:: DATASET CONTENT ::
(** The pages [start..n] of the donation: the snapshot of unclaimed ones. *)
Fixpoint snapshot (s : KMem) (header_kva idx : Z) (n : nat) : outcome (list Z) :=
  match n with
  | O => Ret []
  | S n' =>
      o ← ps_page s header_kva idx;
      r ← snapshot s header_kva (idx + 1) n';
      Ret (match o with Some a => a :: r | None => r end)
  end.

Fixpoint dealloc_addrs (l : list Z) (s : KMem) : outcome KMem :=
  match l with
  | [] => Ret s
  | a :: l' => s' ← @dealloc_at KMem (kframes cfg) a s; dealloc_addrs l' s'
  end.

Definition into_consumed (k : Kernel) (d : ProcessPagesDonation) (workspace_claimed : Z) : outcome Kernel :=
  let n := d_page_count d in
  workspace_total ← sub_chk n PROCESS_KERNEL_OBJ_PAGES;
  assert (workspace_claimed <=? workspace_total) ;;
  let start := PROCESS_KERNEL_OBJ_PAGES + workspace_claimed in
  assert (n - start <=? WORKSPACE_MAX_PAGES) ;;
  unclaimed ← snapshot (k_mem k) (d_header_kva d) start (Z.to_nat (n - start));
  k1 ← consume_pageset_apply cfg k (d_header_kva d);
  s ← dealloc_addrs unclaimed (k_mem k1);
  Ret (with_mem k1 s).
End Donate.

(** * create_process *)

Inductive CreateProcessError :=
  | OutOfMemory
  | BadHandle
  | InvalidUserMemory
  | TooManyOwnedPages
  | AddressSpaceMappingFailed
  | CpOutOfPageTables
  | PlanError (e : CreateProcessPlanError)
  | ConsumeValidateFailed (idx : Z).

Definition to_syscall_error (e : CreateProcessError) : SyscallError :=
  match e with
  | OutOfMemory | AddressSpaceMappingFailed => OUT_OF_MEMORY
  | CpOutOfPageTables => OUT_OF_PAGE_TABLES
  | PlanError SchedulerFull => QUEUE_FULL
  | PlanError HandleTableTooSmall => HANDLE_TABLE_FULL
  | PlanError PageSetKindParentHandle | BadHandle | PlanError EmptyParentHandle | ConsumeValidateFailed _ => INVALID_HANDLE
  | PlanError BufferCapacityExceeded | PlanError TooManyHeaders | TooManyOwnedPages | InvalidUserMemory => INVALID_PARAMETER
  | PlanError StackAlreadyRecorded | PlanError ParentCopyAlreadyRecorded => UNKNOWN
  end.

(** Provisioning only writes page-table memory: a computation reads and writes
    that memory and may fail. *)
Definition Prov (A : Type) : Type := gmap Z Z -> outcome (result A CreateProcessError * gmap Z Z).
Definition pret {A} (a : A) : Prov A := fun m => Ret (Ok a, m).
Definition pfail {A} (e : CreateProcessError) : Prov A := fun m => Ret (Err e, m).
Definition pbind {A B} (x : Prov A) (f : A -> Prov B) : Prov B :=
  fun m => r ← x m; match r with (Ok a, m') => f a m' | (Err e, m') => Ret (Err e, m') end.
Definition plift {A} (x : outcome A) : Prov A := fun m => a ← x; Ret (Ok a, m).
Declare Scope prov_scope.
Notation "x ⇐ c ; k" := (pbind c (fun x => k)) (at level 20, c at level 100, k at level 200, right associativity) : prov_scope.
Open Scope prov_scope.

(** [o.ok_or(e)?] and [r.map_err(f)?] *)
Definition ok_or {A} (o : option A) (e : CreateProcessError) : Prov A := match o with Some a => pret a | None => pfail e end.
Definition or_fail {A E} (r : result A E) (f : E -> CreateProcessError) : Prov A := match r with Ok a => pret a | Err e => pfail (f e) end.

:: EXERCISE GOAL ::
Retype only the lines above between the line with "HandleTableTooSmall => HANDLE_TABLE_FULL" and the line with "ConsumeValidateFailed _ => INVALID_HANDLE", counting those two lines as well, and keep every character as it is.

:: RESPONSE FOR THIS EXERCISE ::
  | PlanError HandleTableTooSmall => HANDLE_TABLE_FULL
  | PlanError PageSetKindParentHandle | BadHandle | PlanError EmptyParentHandle | ConsumeValidateFailed _ => INVALID_HANDLE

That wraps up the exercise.